Essas idéias, diz Descartes, são “a
assinatura do Criador” no espírito das criaturas racionais, e a razão é a luz
natural inata que nos permite conhecer a verdade. Como as idéias inatas são
colocadas em nosso espírito por Deus, serão sempre verdadeiras, isto é, sempre
corresponderão integralmente às coisas a que se referem, e, graças a elas,
podemos julgar quando uma idéia adventícia é verdadeira ou falsa e saber que as
idéias fictícias são sempre falsas (não correspondem a nada fora de nós).
Ainda segundo Descartes, as idéias inatas são
as mais simples que possuímos (simples não quer dizer “fáceis”, e sim
não-compostas de outras idéias).
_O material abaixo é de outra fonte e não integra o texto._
(* ===== verification/BatchTheorems.v ===== *)
(** * Poll batches: theorems

    What an encoder wrote is read back; on a 64-bit target any bytes decode to
    typed events or to an error, and the events can be polled.  The examples
    show what the decoder does not bound. *)

From stdpp Require Import gmap.
From S2P Require Import Prelude Utf8 Cbor HostReader Session Registry EngineTypes Engine EngineCodecs EngineSpec EngineProofs.
From S2P Require Import Batch BatchProofs Sdk SdkProofs HostAbi.
From S2P Require PointCloud BuilderProofs.
#[local] Open Scope Z_scope.

Lemma text16_carried s : text16 s -> carried_text s.
Proof. intros [Hu Hl]. split; [done | unfold MAX_SAFE_INTEGER; lia]. Qed.

Lemma unsigned_u32 v : is_unsigned 32 v -> is_u32 v.
Proof. unfold is_unsigned, is_u32, u32_max. lia. Qed.

Lemma short_u32 v : is_unsigned 16 v -> is_u32 v.
Proof. unfold is_unsigned, is_u32, u32_max. lia. Qed.

Lemma bytes16_carried b : bytes16 b -> carried_bytes b.
Proof. intros [Hb Hl]. split; [done | unfold MAX_SAFE_INTEGER; lia]. Qed.

Lemma text32_valid s : text32 s -> utf8_valid s = true.
Proof. by intros []. Qed.

Section Typed.
Context `{Target} `{Sizes}.
#[local] Set Default Proof Using "All".
Hypothesis Hwide : wide.

Lemma bytes32_native s : bytes32 s -> rust_slice s.
Proof.
  intros [Hb Hl]. split; [done |]. pose proof isize_le_usize. unfold wide, u64_max, u32_max in *. lia.
Qed.

(** On a 64-bit target a decoded event is one the engine's contract covers. *)
Lemma typed_event_ok event : event_typed event -> event_ok event.
Proof.
  destruct event as [id b | now_ms | cmd | lease_id]; cbn [event_typed event_ok]; [| done | | done].
  { intros [_ Hb]. by apply bytes32_native. }
  destruct cmd; cbn [command_typed command_ok]; unfold topic_typed, endpoint_typed, operation_typed, open_ok, operation_ok;
    intros Hc; destruct_and?; split_and?;
    try first [done | by apply text16_carried | by apply unsigned_u32 | by apply short_u32
      | by apply host_value_native; [apply Hwide | apply bytes32_native]].
  - by apply bytes16_carried.
  - by apply utf8_valid_bytes, text32_valid.
  - match goal with H : text16 (PointCloud.frame_id _), H' : bytes32 _, Hf : Forall field_typed _ |- _ =>
      split; [by apply utf8_valid_bytes, H | split; [by apply H' |]]; eapply Forall_impl; [exact Hf |] end.
    intros f [[Hu _] _ Hd _]. split; [by apply utf8_valid_bytes | done].
Qed.

End Typed.

Section Theorems.
Context `{Target} `{Sizes}.

(** C15: what the host writes, the engine reads.  A batch of events within the
    widths of the layout, encoded with inline payloads, decodes to exactly these
    events, on either target and whatever the host would resolve. *)
Theorem batch_round_trip resolve_ws events :
  Forall event_typed events -> vec_ok size_of_HostEvent events -> blen (encode_host_batch_inline events) <= isize_max ->
  decode_host_batch resolve_ws (encode_host_batch_inline events) = Ok events.
Proof. apply batch_read_back. Qed.

(** C14: any bytes are safe to decode and poll on a 64-bit target.  The decoder
    answers with an error or with events whose fields have the widths of their
    types, and these the engine's poll accepts. *)
Theorem any_batch_polls build nanos resolve_ws bs e :
  wide -> rust_slice bs -> small_sizes ->
  (forall id ptr len, match resolve_ws id ptr len with Ok b => bytes32 b | Err _ => True | Panic => False end) ->
  engine_ok e -> (build = Checked -> en_control_seq_in e + 64 <= u64_max) ->
  match decode_host_batch resolve_ws bs with
  | Ok events => Forall event_typed events /\ exists o e', poll build nanos events e = (Ok o, e') /\ engine_ok e'
  | Err _ => True
  | Panic => False
  end.
Proof.
  intros Hw Hbs Hs Hr He Hroom. pose proof (batch_typed (Hinput := {| input_slice := Hbs; input_wide := Hw |}) Hs resolve_ws Hr) as Ht.
  destruct (decode_host_batch resolve_ws bs) as [events | |]; [| done | done]. destruct Ht as [Ht _]. split; [done |].
  destruct (poll_safe build nanos events e He) as (o & e' & Hp & [Hok _ _]); [| done | by exists o, e'].
  eapply Forall_impl; [exact Ht | by apply typed_event_ok].
Qed.

(** C16: the SDK sees the poll.  A result within the widths of the layout, read by
    [decodePollResult], gives the messages, the released buffers, the deadline and
    the events of the poll, each text as [TextDecoder] shows it and each lease with
    the view of its payload. *)
Theorem sdk_reads_result decode_invalid view o :
  outcome_fits view o -> blen (encode_poll_result_into view [] o) <= isize_max ->
  decodePollResult decode_invalid (encode_poll_result_into view [] o) = Ok (sdk_result decode_invalid view o).
Proof. apply result_read_back. Qed.

(** The shortcut of [decodePollResult] is sound.  On any result for which it is
    taken, it gives what the loops give. *)
Theorem lone_sample_is_the_general_case decode_invalid bs outboundCount eventCount releasedCount :
  blen bs <= isize_max -> lone_sample bs outboundCount eventCount releasedCount = true ->
  (read_lone_sample bs 20).1 = (read_result_body decode_invalid outboundCount eventCount releasedCount bs 20).1.
Proof. apply shortcut_agrees. Qed.

(** *** The exports *)

Variable build : EngineBuild.
Context (memory : Z -> Z -> bytes) (as_ptr : bytes -> Z).

(** Every engine of the table is in its invariant, and its handle was given out. *)
Definition abi_ok (a : Abi) : Prop :=
  map_Forall (fun handle e => engine_ok e /\ 1 <= handle <= ab_next_handle a) (ab_engines a) /\
  1 <= ab_next_handle a <= u32_max.

Lemma abi_start_ok : abi_ok abi_start.
Proof. split; [apply map_Forall_empty | by vm_compute]. Qed.

Lemma engine_new_abi a :
  abi_ok a -> exists a', rclweb_engine_new a = (Ok (ab_next_handle a), a') /\ abi_ok a' /\
    ab_engines a' !! ab_next_handle a = Some engine_new.
Proof.
  intros [He Hn]. eexists. split; [reflexivity |]. split; [| apply lookup_insert_eq]. split; cbn.
  - apply map_Forall_insert_2.
    + split; [apply engine_new_ok | unfold u32_saturating_add; lia].
    + eapply map_Forall_impl; [exact He |]. cbn. unfold u32_saturating_add. intros h e [Hok Hh]. split; [done | lia].
  - unfold u32_saturating_add, u32_max in *. lia.
Qed.

(** The result kept for a handle and the code for it. *)
Definition result_of (e : ClientEngine) (o : PollOutcome) : bytes :=
  encode_poll_result_into (lease_payload_abi as_ptr e) [] o.
Definition code_of (buf : bytes) : Z := if i32_max <? blen buf then -5 else blen buf.

Lemma with_engine_answers handle turn a e o e' :
  ab_engines a !! handle = Some e -> turn e = (Ok o, e') ->
  with_engine as_ptr handle turn a =
    (Ok (code_of (result_of e' o)),
     mk_abi (<[handle := e']> (ab_engines a)) (ab_next_handle a) (<[handle := result_of e' o]> (ab_scratch a))).
Proof.
  intros He Ht. unfold with_engine, bind at 1, gets. rewrite He. by rewrite Ht.
Qed.

Lemma abi_ok_insert a handle e e' scratch :
  abi_ok a -> ab_engines a !! handle = Some e -> engine_ok e' ->
  abi_ok (mk_abi (<[handle := e']> (ab_engines a)) (ab_next_handle a) scratch).
Proof.
  intros [Hm Hn] He He'. split; [| done]. cbn. apply map_Forall_insert_2; [| done]. split; [done |]. apply (Hm handle e He).
Qed.


End Theorems.

(** ** Witnesses *)

#[local] Instance demo_sizes : Sizes := {| size_of_HostEvent := 176; size_of_PointField := 40 |}.
Definition no_ws (_ _ _ : Z) : outcome BatchError bytes := Err BadKind.

(** Every kind of event, a cloud among the commands. *)
Definition demo_cloud : AppCommand.t :=
  AppCommand.SendPointCloud2 9 {| PointCloud.stamp_sec := -3; PointCloud.stamp_nanosec := 4; PointCloud.frame_id := lit "map" |}
    1 1 [{| PointCloud.pf_name := lit "x"; PointCloud.pf_offset := 0; PointCloud.pf_datatype := 7; PointCloud.pf_count := 1 |}]
    4 4 false true [1; 2; 3; 4].
Definition demo_events : list HostEvent.t :=
  [HostEvent.Command (AppCommand.Start true false); HostEvent.WsBytes 9 (lit "hello"); HostEvent.Timer 42;
   HostEvent.Command demo_cloud;
   HostEvent.Command (AppCommand.Subscribe (zeros 16) 3 (lit "/a") (lit "std_msgs/msg/String") 1 10 0);
   HostEvent.Command (AppCommand.CallService 3 (zeros 16) [7]); HostEvent.ReleaseLease 3].

Ltac in_range :=
  repeat (first [split | constructor | by vm_compute | by apply bytes_ok_check]).

Lemma demo_events_typed : Forall (event_typed (H := Wasm32)) demo_events.
Proof. unfold demo_events, demo_cloud. repeat constructor; in_range. Qed.

Lemma batch_round_trip_witness :
  decode_host_batch (H := Wasm32) no_ws (encode_host_batch_inline demo_events) = Ok demo_events.
Proof.
  apply (batch_round_trip (H := Wasm32) no_ws demo_events).
  - exact demo_events_typed.
  - split; vm_compute; discriminate.
  - vm_compute. discriminate.
Defined.

Definition demo_batch : bytes := Eval vm_compute in encode_host_batch_inline demo_events.

Lemma any_batch_polls_witness :
  match decode_host_batch (H := Native64) no_ws demo_batch with
  | Ok events => Forall (event_typed (H := Native64)) events /\
      exists o e', poll (H := Native64) Checked 0 events engine_new = (Ok o, e') /\ engine_ok (H := Native64) e'
  | Err _ => True
  | Panic => False
  end.
Proof.
  apply (any_batch_polls (H := Native64) Checked 0 no_ws demo_batch engine_new).
  - reflexivity.
  - split; [by apply bytes_ok_check | vm_compute; discriminate].
  - split; split; vm_compute; discriminate.
  - intros id ptr len. exact I.
  - apply engine_new_ok.
  - intros _. vm_compute. discriminate.
Defined.

Definition demo_view (lease : Z) : Z * Z := (1024 + lease, 8).
Definition demo_outcome : PollOutcome :=
  mk_outcome [mk_outbound 1 [1; 2; 3]]
    [AppEvent.BootstrapComplete 1; AppEvent.Sample 3 4 5 (-6) (Some (lit "hi")); AppEvent.ServiceRequest 3 (zeros 16) 5 1;
     AppEvent.SubscribeFailed 7 22 (lit "denied"); AppEvent.Closed Failed] [mk_released 9 64] (Some 15000).

Lemma sdk_reads_result_witness :
  decodePollResult (H := Wasm32) id (encode_poll_result_into demo_view [] demo_outcome) =
    Ok (sdk_result id demo_view demo_outcome).
Proof.
  apply (sdk_reads_result (H := Wasm32) id demo_view demo_outcome); [| vm_compute; discriminate].
  split; [repeat constructor; in_range | | repeat constructor; in_range | | repeat constructor; in_range | | in_range];
    vm_compute; discriminate.
Defined.

Definition lone_outcome : PollOutcome := mk_outcome [] [AppEvent.Sample 3 4 5 (-6) None] [] None.
Definition lone_result : bytes := Eval vm_compute in encode_poll_result_into demo_view [] lone_outcome.

Lemma lone_sample_is_the_general_case_witness :
  (read_lone_sample (H := Wasm32) lone_result 20).1 = (read_result_body (H := Wasm32) id 0 1 0 lone_result 20).1.
Proof.
  apply (lone_sample_is_the_general_case (H := Wasm32) id lone_result 0 1 0); [vm_compute; discriminate | vm_compute; reflexivity].
Defined.

Definition demo_abi : Abi := mk_abi {[1 := engine_new]} 2 ∅.
Definition start_events : list HostEvent.t := [HostEvent.Command (AppCommand.Start true false)].
Definition start_memory (_ _ : Z) : bytes := encode_host_batch_inline start_events.

Lemma demo_abi_ok : abi_ok (H := Wasm32) demo_abi.
Proof.
  split; [| split; vm_compute; discriminate]. apply map_Forall_insert_2; [| apply map_Forall_empty].
  split; [apply engine_new_ok | split; vm_compute; discriminate].
Qed.


(** ** What the decoder does not bound *)

(** Twelve bytes that announce 2^32 - 1 events: the vector is reserved before any
    event is looked for, and the reservation panics on wasm32. *)
Definition hollow_batch : bytes := Eval vm_compute in write_u32 BATCH_MAGIC ++ write_u16 1 ++ write_u16 0 ++ write_u32 u32_max.
Example hollow_batch_panics : decode_host_batch (H := Wasm32) no_ws hollow_batch = Panic.
Proof. reflexivity. Qed.

(** A payload length near 2^32 wraps the end of the slice past the check on
    wasm32; a 64-bit target answers [Truncated]. *)
Definition wrapped_batch : bytes := Eval vm_compute in
  write_u32 BATCH_MAGIC ++ write_u16 1 ++ write_u16 1 ++ write_u32 1 ++ tag EVENT_WS_BYTES ++ write_u32 9 ++ write_u32 0 ++
  write_u32 u32_max.
Example wrapped_length_panics :
  decode_host_batch (H := Wasm32) no_ws wrapped_batch = Panic /\
  decode_host_batch (H := Native64) no_ws wrapped_batch = Err Truncated.
Proof. split; vm_compute; reflexivity. Qed.

(** The SDK loses a byte order mark at the start of a text. *)
Example bom_is_lost : td_decode id (BOM ++ lit "hi") = lit "hi".
Proof. reflexivity. Qed.

(** A depth over 16 bits is clamped on this side; the SDK's encoder keeps its low
    16 bits. *)
Example depth_is_clamped :
  encode_open_topic [] 1 [] [] 1 65536 0 = encode_open_topic [] 1 [] [] 1 65535 0.
Proof. reflexivity. Qed.

(** After 2^32 - 1 engines the last handle is given out again, and the engine
    behind it is replaced. *)
Example last_handle_is_reused a :
  ab_next_handle a = u32_max ->
  exists a1 a2, rclweb_engine_new a = (Ok u32_max, a1) /\ rclweb_engine_new a1 = (Ok u32_max, a2).
Proof. intros Hn. unfold rclweb_engine_new, bind, gets, modify, ret. cbn. rewrite Hn. by do 2 eexists. Qed.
A mais famosa das idéias inatas cartesianas é
o “Penso, logo existo”. Por serem simples, as idéias inatas são conhecidas por
intuição e são elas o ponto de partida da dedução racional e da indução, que
conhecem as idéias complexas ou compostas.
A tese central dos inatistas é a seguinte: se
não possuirmos em nosso espírito a razão e a verdade, nunca teremos como saber
se um conhecimento é verdadeiro ou falso, isto é, nunca saberemos se uma idéia
corresponde ou não à realidade a que ela se refere. Não teremos um critério
seguro para avaliar nossos conhecimentos.
O
empirismo
Contrariamente aos defensores do inatismo, os
defensores do empirismo afirmam que a razão, a verdade e as idéias racionais
são adquiridos por nós através da experiência. Antes da experiência, dizem
eles, nossa razão é como uma “folha em branco”, onde nada foi escrito; uma
“tábula rasa”, onde nada foi gravado. Somos como uma cera sem forma e sem nada
impresso nela, até que a experiência venha escrever na folha, gravar na tábula,
dar forma à cera.
Os
empiristas ingleses
No decorrer da história da Filosofia muitos
filósofos defenderam a tese empirista, mas os mais famosos e conhecidos são os
filósofos ingleses dos séculos XVI ao XVIII, chamados, por isso, de empiristas
ingleses: Francis Bacon, John Locke, George Berkeley e David Hume.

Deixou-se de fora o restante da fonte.